Belgian racing driver (born 2005)

Matisse Lismont (born 10 January 2005) is a Belgian racing driver who competes for Team WRT in GT World Challenge Europe.

Lismont is a member of A14 Management, overseen by two-time Formula One world champion Fernando Alonso.

== Career ==
Born in Leuven, Lismont initially began his career in motocross events, but after a trackday experience at Spa in 2021, he took on car racing on a full-time basis. Competing in the VW Fun Cup in 2022, Lismont finished third in the Pure class standings, before returning the following year and scoring a handful of podiums. During 2023, Lismont also raced for PK Carsport in Belcar, most notably winning the 24 Hours of Zolder in the TA class.

Making his GT3 debut in 2024, Lismont joined Comtoyou Racing to compete in a dual campaign in both the GT World Challenge Europe Endurance and Sprint Cups, as a candidate for the Aston Martin Racing Driver Academy.

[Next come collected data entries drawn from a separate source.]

(* ===== verification/NgxLimitReq.v ===== *)
(** The limit on the rate of requests: src/http/modules/ngx_http_limit_req_module.c,
    on the red-black tree of NgxRbtree.

    A zone is a piece of memory that the workers share, used under its lock: a
    red-black tree of nodes, the queue of the nodes with the last used one at
    its head, and the slab pool they are allocated from.  The node of a key is
    a tree node followed by the accounting record, so both have its address.
    The slab pool is the class [SlabPool] of NgxSlabClass; the laws [SlabLaws] say
    that it never gives an address that is in use.  The variable of a limit and the time are
    arguments.  Rates, bursts and excesses are in thousandths of a request. *)

From S2P Require Import Prelude NgxNumber NgxStringCmp NgxCrc32 NgxRbtree NgxSlabClass.

Module LimitReq.

Import StringCmp Crc32 Rbtree.
Export SlabClass.

(** * Data *)

Definition LIMIT_BUSY : Z := -3.
Definition NGX_HTTP_SERVICE_UNAVAILABLE : Z := 503.

(** [len] is a u_short; [excess] and [count] are ngx_uint_t. *)
Record ngx_http_limit_req_node_t := MkLr {
  lr_len : Z; lr_last : Z; lr_excess : Z; lr_count : Z; lr_data : list Z }.

Section LimitReq.
Context {P : Type} `{SlabPool P}.

(** The context of a zone: what it shares ([z_lr] are the accounting records),
    its rate, and ctx->node. *)
Record zone := MkZone {
  z_sentinel : Z; z_rb : rbmem; z_lr : gmap Z ngx_http_limit_req_node_t; z_queue : list Z;
  z_pool : P; z_rate : Z; z_node : option Z }.

Definition zone_eta (z : zone) : zone :=
  MkZone (z_sentinel z) (z_rb z) (z_lr z) (z_queue z) (z_pool z) (z_rate z) (z_node z).

Definition set_z_rb v z := ltac:(record_set zone_eta z_rb v z).
Definition set_z_lr v z := ltac:(record_set zone_eta z_lr v z).
Definition set_z_queue v z := ltac:(record_set zone_eta z_queue v z).
Definition set_z_pool v z := ltac:(record_set zone_eta z_pool v z).
Definition set_z_node v z := ltac:(record_set zone_eta z_node v z).

Definition lr_of (z : zone) (a : Z) : outcome ngx_http_limit_req_node_t :=
  match z_lr z !! a with Some lr => Ret lr | None => Undefined end.

Definition set_lr (a : Z) (lr : ngx_http_limit_req_node_t) (z : zone) : zone :=
  set_z_lr (<[a := lr]> (z_lr z)) z.

(** ngx_queue_remove of an element of the queue. *)
Definition ngx_queue_remove (a : Z) (q : list Z) : list Z := filter (fun b => b <> a) q.

(** * Code *)

(** ngx_http_limit_req_rbtree_insert_value goes left where the hash is smaller,
    and for equal hashes where the key is. *)
Definition limit_req_left (lrs : gmap Z ngx_http_limit_req_node_t) (node key temp : Z)
    (t : ngx_rbtree_node_t) : bool :=
  if key <? n_key t then true
  else if key >? n_key t then false
  else match lrs !! node, lrs !! temp with
       | Some lrn, Some lrnt =>
         ngx_memn2cmp (lr_data lrn) (lr_data lrnt) (lr_len lrn) (lr_len lrnt) <? 0
       | _, _ => false
       end.

Definition ngx_http_limit_req_rbtree_insert_value (lrs : gmap Z ngx_http_limit_req_node_t)
    : ngx_rbtree_insert_pt := fun temp node sentinel =>
  key ← rd n_key node;
  fuel ← path_fuel;
  insert_descend (limit_req_left lrs node key) node sentinel fuel temp.

(** The comparison of the search. *)
Definition limit_req_cmp (lrs : gmap Z ngx_http_limit_req_node_t) (hash : Z) (data : list Z)
    (a : Z) (n : ngx_rbtree_node_t) : Z :=
  if hash <? n_key n then -1
  else if hash >? n_key n then 1
  else match lrs !! a with
       | Some lr => ngx_memn2cmp data (lr_data lr) (Z.of_nat (length data)) (lr_len lr)
       | None => 0
       end.

(** The excess of a node after one more request at the time [now]. *)
Definition excess_at (rate now : Z) (lr : ngx_http_limit_req_node_t) : Z :=
  let ms := wrapS 64 (now - lr_last lr) in
  let excess := wrapS 64 (lr_excess lr - wrapU 64 (rate * Z.abs ms) / 1000 + 1000) in
  if excess <? 0 then 0 else excess.

(** One iteration of ngx_http_limit_req_expire; [None] is its return. *)
Definition expire_one (now n : Z) (z : zone) : outcome (option zone) :=
  match last (z_queue z) with
  | None => Ret None
  | Some a =>
    let! lr := lr_of z a in
    if negb (lr_count lr =? 0) then Ret None
    else
      let ms := Z.abs (wrapS 64 (now - lr_last lr)) in
      let excess := wrapS 64 (lr_excess lr - wrapU 64 (z_rate z * ms) / 1000) in
      if negb (n =? 0) && ((ms <? 60000) || (excess >? 0)) then Ret None
      else
        let z := set_z_queue (ngx_queue_remove a (z_queue z)) z in
        let! p := ngx_rbtree_delete (z_sentinel z) a (z_rb z) in
        let z := set_z_rb (MkRb (delete a (heap p.2)) (root p.2)) z in
        Ret (Some (set_z_lr (delete a (z_lr z)) (set_z_pool (slab_free (z_pool z) a) z)))
  end.

Fixpoint limit_req_expire_loop (now n : Z) (fuel : nat) (z : zone) : outcome zone :=
  match fuel with
  | O => Ret z
  | S fuel =>
    if n <? 3 then
      let! r := expire_one now n z in
      match r with None => Ret z | Some z => limit_req_expire_loop now (n + 1) fuel z end
    else Ret z
  end.

(** [n] grows with each iteration, up to 3. *)
Definition ngx_http_limit_req_expire (now n : Z) (z : zone) : outcome zone := limit_req_expire_loop now n 3 z.

(** The sizes of the structures before the data: 32 bytes of the tree node up
    to its colour and 48 of the accounting record. *)
Definition limit_req_node_size (len : Z) : Z := 32 + 48 + len.

(** The allocation of a node, with the entries that have to make room for it. *)
Definition limit_req_alloc (now len : Z) (z : zone) : outcome (option Z * zone) :=
  let size := limit_req_node_size len in
  let! z := ngx_http_limit_req_expire now 1 z in
  match slab_alloc (z_pool z) size with
  | Some (a, p) => Ret (Some a, set_z_pool p z)
  | None =>
    let! z := ngx_http_limit_req_expire now 0 z in
    match slab_alloc (z_pool z) size with
    | Some (a, p) => Ret (Some a, set_z_pool p z)
    | None => Ret (None, z)
    end
  end.

(** The new node of a key: what slab memory holds before it is written is
    never read. *)
Definition limit_req_new (now hash : Z) (data : list Z) (account : bool) (a : Z) (z : zone)
    : outcome zone :=
  let lr := MkLr (wrapU 8 (Z.of_nat (length data))) (if account then now else 0) 0
              (if account then 0 else 1) data in
  let z := set_lr a lr z in
  let rb := MkRb (<[a := MkNode hash 0 0 0 false]> (heap (z_rb z))) (root (z_rb z)) in
  let! p := ngx_rbtree_insert (ngx_http_limit_req_rbtree_insert_value (z_lr z)) (z_sentinel z) a rb in
  let z := set_z_queue (a :: z_queue z) (set_z_rb p.2 z) in
  Ret (if account then z else set_z_node (Some a) z).

(** The body of the lookup for a node that was found. *)
Definition limit_req_found (now burst : Z) (account : bool) (a : Z) (z : zone) : outcome (Z * Z * zone) :=
  let z := set_z_queue (a :: ngx_queue_remove a (z_queue z)) z in
  let! lr := lr_of z a in
  let excess := excess_at (z_rate z) now lr in
  if wrapU 64 excess >? burst then Ret (LIMIT_BUSY, excess, z)
  else if account then
    Ret (NGX_OK, excess, set_lr a (MkLr (lr_len lr) now (wrapU 64 excess) (lr_count lr) (lr_data lr)) z)
  else
    Ret (NGX_AGAIN, excess,
         set_z_node (Some a)
           (set_lr a (MkLr (lr_len lr) (lr_last lr) (lr_excess lr) (wrapU 64 (lr_count lr + 1)) (lr_data lr)) z)).

(** Its end, when none was. *)
Definition limit_req_missing (now hash : Z) (data : list Z) (account : bool) (z : zone)
    : outcome (Z * Z * zone) :=
  let! r := limit_req_alloc now (Z.of_nat (length data)) z in
  match r.1 with
  | None => Ret (NGX_ERROR, 0, r.2)
  | Some a =>
    let! z := limit_req_new now hash data account a r.2 in
    Ret (if account then NGX_OK else NGX_AGAIN, 0, z)
  end.

(** The result is the return value, the excess and the zone. *)
Definition ngx_http_limit_req_lookup (now burst hash : Z) (data : list Z) (account : bool) (z : zone)
    : outcome (Z * Z * zone) :=
  let! p := (r ← get_root; fuel ← path_fuel;
             rbtree_search (limit_req_cmp (z_lr z) hash data) (z_sentinel z) fuel r) (z_rb z) in
  match p.1 with
  | Some a => limit_req_found now burst account a z
  | None => limit_req_missing now hash data account z
  end.

(** A limit of a location with its zone and the value of its variable. *)
Record ngx_http_limit_req_limit_t := MkLimit {
  l_zone : zone; l_burst : Z; l_nodelay : bool; l_key : option (list Z) }.

Definition set_l_zone (z : zone) (l : ngx_http_limit_req_limit_t) : ngx_http_limit_req_limit_t :=
  MkLimit z (l_burst l) (l_nodelay l) (l_key l).

(** The loop over the limits.  [done] has the limits before the current one,
    the last first; the result has those at the end of the loop, and the
    current one, if the loop was left, with those after it. *)
Fixpoint limit_loop (now : Z) (done limits : list ngx_http_limit_req_limit_t) (rc excess : Z)
    : outcome (Z * Z * list ngx_http_limit_req_limit_t * list ngx_http_limit_req_limit_t) :=
  match limits with
  | [] => Ret (rc, excess, done, [])
  | l :: rest =>
    match l_key l with
    | None => limit_loop now (l :: done) rest rc excess
    | Some data =>
      let len := Z.of_nat (length data) in
      if (len =? 0) || (len >? 65535) then limit_loop now (l :: done) rest rc excess
      else
        let account := match rest with [] => true | _ => false end in
        let! p := ngx_http_limit_req_lookup now (l_burst l) (ngx_crc32_short data) data account (l_zone l) in
        let '(rc, excess, z) := p in
        let l := set_l_zone z l in
        if negb (rc =? NGX_AGAIN) then Ret (rc, excess, done, l :: rest)
        else limit_loop now (l :: done) rest rc excess
    end
  end.

(** A request that is refused is taken back from the zones before. *)
Definition release_node (a : Z) (z : zone) : outcome zone :=
  let! lr := lr_of z a in
  let lr := MkLr (lr_len lr) (lr_last lr) (lr_excess lr) (wrapU 64 (lr_count lr - 1)) (lr_data lr) in
  Ret (set_z_node None (set_lr a lr z)).

Definition release_one (l : ngx_http_limit_req_limit_t) : outcome ngx_http_limit_req_limit_t :=
  match z_node (l_zone l) with
  | None => Ret l
  | Some a => let! z := release_node a (l_zone l) in Ret (set_l_zone z l)
  end.

Fixpoint release (done : list ngx_http_limit_req_limit_t) : outcome (list ngx_http_limit_req_limit_t) :=
  match done with
  | [] => Ret []
  | l :: done => let! l := release_one l in let! done := release done in Ret (l :: done)
  end.

(** excess * 1000 / ctx->rate; a rate of 0 stops the process. *)
Definition delay_of (excess rate : Z) : outcome Z :=
  if rate =? 0 then Undefined else Ret (wrapU 64 (excess * 1000) / rate).

(** The accounting of the request in a zone before; the result has the excess. *)
Definition account_node (now a : Z) (z : zone) : outcome (Z * zone) :=
  let! lr := lr_of z a in
  let excess := excess_at (z_rate z) now lr in
  let lr := MkLr (lr_len lr) now (wrapU 64 excess) (wrapU 64 (lr_count lr - 1)) (lr_data lr) in
  Ret (excess, set_z_node None (set_lr a lr z)).

(** The loop of ngx_http_limit_req_account over the zones before, from the
    last one on. *)
Fixpoint account_loop (now max_delay : Z) (done : list ngx_http_limit_req_limit_t)
    : outcome (Z * list ngx_http_limit_req_limit_t) :=
  match done with
  | [] => Ret (max_delay, [])
  | l :: done =>
    match z_node (l_zone l) with
    | None => let! r := account_loop now max_delay done in Ret (r.1, l :: r.2)
    | Some a =>
      let! p := account_node now a (l_zone l) in
      let! max_delay := (if l_nodelay l then Ret max_delay
                         else let! delay := delay_of p.1 (z_rate (l_zone l)) in
                              Ret (if delay >? max_delay then delay else max_delay)) in
      let! r := account_loop now max_delay done in Ret (r.1, set_l_zone p.2 l :: r.2)
    end
  end.

(** [limit] is the limit at which the loop was left. *)
Definition ngx_http_limit_req_account (now excess : Z) (limit : option ngx_http_limit_req_limit_t)
    (done : list ngx_http_limit_req_limit_t) : outcome (Z * list ngx_http_limit_req_limit_t) :=
  let! max_delay :=
    match limit with
    | Some l => if (excess =? 0) || l_nodelay l then Ret 0 else delay_of excess (z_rate (l_zone l))
    | None => Ret 0
    end in
  account_loop now max_delay done.

(** What the handler does with the request. *)
Inductive verdict := Pass | Delay (ms : Z) | Refuse (status : Z).

Definition ngx_http_limit_req_handler (now : Z) (limit_req_set : bool)
    (limits : list ngx_http_limit_req_limit_t)
    : outcome (verdict * bool * list ngx_http_limit_req_limit_t) :=
  if limit_req_set then Ret (Pass, limit_req_set, limits)
  else
    let! p := limit_loop now [] limits NGX_DECLINED 0 in
    let '(rc, excess, done, rest) := p in
    if rc =? NGX_DECLINED then Ret (Pass, false, List.rev done ++ rest)
    else if (rc =? LIMIT_BUSY) || (rc =? NGX_ERROR) then
      let! done := release done in
      Ret (Refuse NGX_HTTP_SERVICE_UNAVAILABLE, true, List.rev done ++ rest)
    else
      let excess := if rc =? NGX_AGAIN then 0 else excess in
      let! r := ngx_http_limit_req_account now excess (head rest) done in
      Ret (if r.1 =? 0 then Pass else Delay r.1, true, List.rev r.2 ++ rest).

(** ngx_http_limit_req_init_zone.  [octx] is the context of the zone in the
    configuration before, if it had the zone, with its variable; [exists_] are
    the contents of a memory that exists already.  The sentinel is in the block
    of the shared context and has its address. *)
Definition shctx_size : Z := 80.

Definition ngx_http_limit_req_init_zone (var : list Z) (rate name_len : Z)
    (octx : option (list Z * zone)) (exists_ : option zone) (pool : P) : option zone :=
  let keep o := MkZone (z_sentinel o) (z_rb o) (z_lr o) (z_queue o) (z_pool o) rate None in
  match octx with
  | Some (ovar, o) => if decide (var = ovar) then Some (keep o) else None
  | None =>
    match exists_ with
    | Some o => Some (keep o)
    | None =>
      match slab_alloc pool shctx_size with
      | None => None
      | Some (sh, pool) =>
        match slab_alloc pool (22 + name_len) with
        | None => None
        | Some (_, pool) => Some (MkZone sh (MkRb {[sh := MkNode 0 0 0 0 false]} sh) ∅ [] pool rate None)
        end
      end
    end
  end.

End LimitReq.

Arguments zone : clear implicits.
Arguments ngx_http_limit_req_limit_t : clear implicits.

End LimitReq.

In the Endurance Cup, Lismont mostly raced in the Silver Cup, in which he scored a lone podium at Jeddah, as well as taking a Gold Cup podium in a one-off class appearance at Monza. Competing in the Gold Cup throughout the entire Sprint Cup season, Lismont took a best overall result of 11th at Barcelona and finished fifth in the class standings at season's end. During 2024, Lismont also finished third in International GT Open's Spa 500 for Comtoyou and won on his NLS debut in the BMW M2 CS class with the same team.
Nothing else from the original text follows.